At bare minimum, Romney is proposing to exacerbate the fiscal outlook by $7.1 trillion before he starts axing tax expenditures and/or domestic spending. The one scenario in which the Romney tax and budget plan would lower public debt relative to current policy would necessitate $4.0 trillion in non-interest spending cuts over the decade, again relative to current policy. As Clinton duly noted, Romney’s concerns about fiscal profligacy are also belied by a defense build-up of over $2 trillion, which would effectively bump the requisite primary spending cut to $6.2 trillion (-15.3 percent).3 And under none of these scenarios would Romney achieve a lower debt-to-GDP ratio than the president’s 2013 budget request, which would reduce debt by $3.0 trillion relative to current policy, lowering public debt to 73.4 percent of GDP by fiscal 2022.4 Indeed, it is much easier to reduce debt if you increase taxes rather than slash them by trillions of dollars; it’s a matter of basic arithmetic.
1. These endpoint revenue estimates are extrapolated from the Tax Policy Center’s analysis of two versions of Romney’s tax plan (T12-0004 and T12-0041) scored relative to current policy. Imputed revenue loss for calendar year 2015 is held constant as a share of nominal GDP and subtracted from the current policy revenue baseline. Our calculations assume the tax cuts would be retroactively enacted to Jan. 1, 2013. We additionally adjust the imputed revenue loss for ACA tax provisions that would be repealed net of the upper-income Medicare Hospital Insurance surcharges, which appear to be the only ACA provision included in TPC’s analysis of Romney’s tax plan (see TPC’s discussion of the Romney tax plan).
2. The somewhat quantifiable spending cuts Romney has proposed do not come close to the primary spending cuts needed to meet a global spending cap of 20 percent of GDP. We ignore his plan for a balanced budget amendment because at the revenue levels he has proposed (somewhere between 14.9 percent and 16.6 percent of GDP in fiscal 2016), it is not tenable policy for economic recovery or the public finances of an aging population.

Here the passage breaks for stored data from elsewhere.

Definition resolved (s : ThemeState) : Theme := match th_preference s with auto => if th_systemDark s then dark else light | t => t end.

(** A preference is found again by the next page, and only an explicit one overrides the system's. *)
Lemma theme_roundtrip s next systemDark :
  let later := bootTheme true systemDark (th_storage (setPreference s next true)) in
  th_preference later = next /\ th_attribute later = th_attribute (setPreference s next true) /\
  resolved later = match next with auto => if systemDark then dark else light | t => t end.
Proof. by destruct next. Qed.

(** ** What a tree shows *)
Fixpoint has_class (c : string) (e : Element) : bool :=
  match e with text _ => false | el _ class _ children => (class ==? c) || existsb (has_class c) children end.

(** Whether what is drawn, if it is drawn, holds an element of a class. *)
Definition shows (c : string) (m : markup) (b : bool) : Prop := forall es, m = Ok es -> existsb (has_class c) es = b.

Lemma shows_nothing c : shows c nothing false.
Proof. by intros es [= <-]. Qed.

Lemma shows_str c s : shows c (str s) false.
Proof. intros es [= <-]. by destruct s. Qed.

Lemma shows_all c ms bs : Forall2 (shows c) ms bs -> forall css, mapR id ms = Ok css -> existsb (has_class c) (concat css) = existsb id bs.
Proof.
  induction 1 as [|m b ms bs Hm _ IH]; intros css Hc; cbn [mapR] in Hc; [by injection Hc as <-|]. apply bind_Ok in Hc as (es & Hes & Hc). apply bind_Ok in Hc as (rest & Hr & Hc). injection Hc as <-.
  cbn [concat]. rewrite existsb_app, (IH rest Hr), (Hm es Hes). done.
Qed.

Lemma shows_fragment c ms bs : Forall2 (shows c) ms bs -> shows c (fragment ms) (existsb id bs).
Proof. intros HF es He. apply bind_Ok in He as (css & Hc & He). injection He as <-. by eapply shows_all. Qed.

Lemma shows_el c tag class click ms bs : Forall2 (shows c) ms bs -> shows c (cs ← fragment ms; Ok [el tag class click cs]) ((class ==? c) || existsb id bs).
Proof. intros HF es He. apply bind_Ok in He as (cs & Hc & He). injection He as <-. cbn [existsb has_class]. by rewrite (shows_fragment c ms bs HF cs Hc), orb_false_r. Qed.

Lemma shows_none c ms : Forall (fun m => shows c m false) ms -> Forall2 (shows c) ms (map (fun _ => false) ms).
Proof. induction 1; cbn; by constructor. Qed.

Lemma existsb_none {A} (l : list A) : existsb id (map (fun _ => false) l) = false.
Proof. by induction l. Qed.

(** A value draws text only. *)
Lemma shows_child c v : shows c (child v) false.
Proof.
  induction v as [| |b|n|s|vs IH|o IH] using value_ind'; try apply shows_nothing; try apply shows_str; [|done].
  intros es He. cbn [child] in He. apply bind_Ok in He as (css & Hc & He). injection He as <-. rewrite (shows_all c (map child vs) (map (fun _ => false) (map child vs))); [apply existsb_none| |done].
  apply shows_none, Forall_map. by eapply Forall_impl.
Qed.

(** *** Trees without a class *)
Abbreviation quiet c m := (shows c m false).

Lemma quiet_fragment c ms : Forall (fun m => quiet c m) ms -> quiet c (fragment ms).
Proof. intros HF. rewrite <- (existsb_none ms). by apply shows_fragment, shows_none. Qed.

Lemma quiet_el c tag class click ms : (class ==? c) = false -> Forall (fun m => quiet c m) ms -> quiet c (cs ← fragment ms; Ok [el tag class click cs]).
Proof. intros Hc HF es He. rewrite (shows_el c tag class click ms _ (shows_none c ms HF) es He), Hc. apply existsb_none. Qed.

Lemma quiet_when c b m : quiet c m -> quiet c (when b m).
Proof. intros Hm. destruct b; [done|apply shows_nothing]. Qed.

Lemma quiet_given {A} c (o : option A) f : (forall a, quiet c (f a)) -> quiet c (given o f).
Proof. intros Hf. destruct o; [apply Hf|apply shows_nothing]. Qed.

Lemma quiet_bind {A} c (r : result A) (f : A -> markup) : (forall a, quiet c (f a)) -> quiet c (a ← r; f a).
Proof. intros Hf es He. apply bind_Ok in He as (a & _ & He). by apply (Hf a). Qed.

3. Assuming the increase in base defense spending to 4 percent of GDP is fully phased in by fiscal 2016, defense outlays would increase by $2.155 trillion over fiscal 2013–2022, relative to current policy.

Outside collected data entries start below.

Lemma identity_mirrored c routeId t : forallb no_nel [ct_toolId c; ct_toolVersion c; ct_owner c] = true -> contractViolation c = None -> FromProto (buildContract c routeId) = Some t ->
  validateIdentity compiles t = None <->
  negb (go_blank routeId) && forallb role_ok (ct_allowedRoles c) && compiles (ct_inputSchema c) && compiles (ct_outputSchema c) = true.
Proof.
  intros Hnel Hv Ht. apply first_violation_None in Hv. unfold contractChecks in Hv. apply Forall_app in Hv as [Hv _]. rewrite !Forall_cons in Hv. cbn [fst] in Hv.
  destruct Hv as (Hid & Hver & Hown & Hroles & _ & _ & Htime & Hmax & Hmul & _). apply orb_false_iff in Hroles as [Hroles _].
  destruct (contract_sent _ _ _ Ht) as (zt & za & zm & zy & Et & Ea & Em & Ey & ->).
  rewrite (uint32_le_zero _ _ Et) in Htime. rewrite (uint32_lt _ _ 1 Ea) in Hmax by lia. rewrite (uint32_lt _ _ 1000 Em) in Hmul by lia.
  destruct (uint32_range _ _ Ea) as [Hra _].
  unfold validateIdentity. cbn [gt_toolId gt_toolVersion gt_routeId gt_owner gt_protocol gt_timeoutMs gt_maxAttempts gt_multiplierMilli gt_allowedRoles gt_inputSchema gt_outputSchema].
  cbn [forallb] in Hnel. rewrite !andb_true_iff in Hnel. destruct Hnel as (N1 & N2 & N3 & _).
  cbn [existsb]. rewrite (blank_go _ Hid N1), (blank_go _ Hver N2), (blank_go _ Hown N3). cbn [orb]. rewrite orb_false_r. destruct (go_blank routeId); [done|]. rewrite Htime. rewrite (proj2 (Z.eqb_neq za 0)) by lia. rewrite Hmul.
  rewrite roles_kept, roles_forall, Hroles. change ("grpc" !=? "grpc") with false. cbn [negb andb].
  destruct (forallb role_ok (ct_allowedRoles c)), (compiles (ct_inputSchema c)), (compiles (ct_outputSchema c)); done.
Qed.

4. For an apples-to-apples comparison with the Romney budget (modeled from CBO’s August 2012 budget and economic baseline), the Congressional Budget Office’s independent analysis of the president’s fiscal 2013 budget (from the March 2012 budget baseline) has been adjusted for legislative, technical, and economic changes in current-law deficit projections between the March and August 2012 baselines. See Table A1.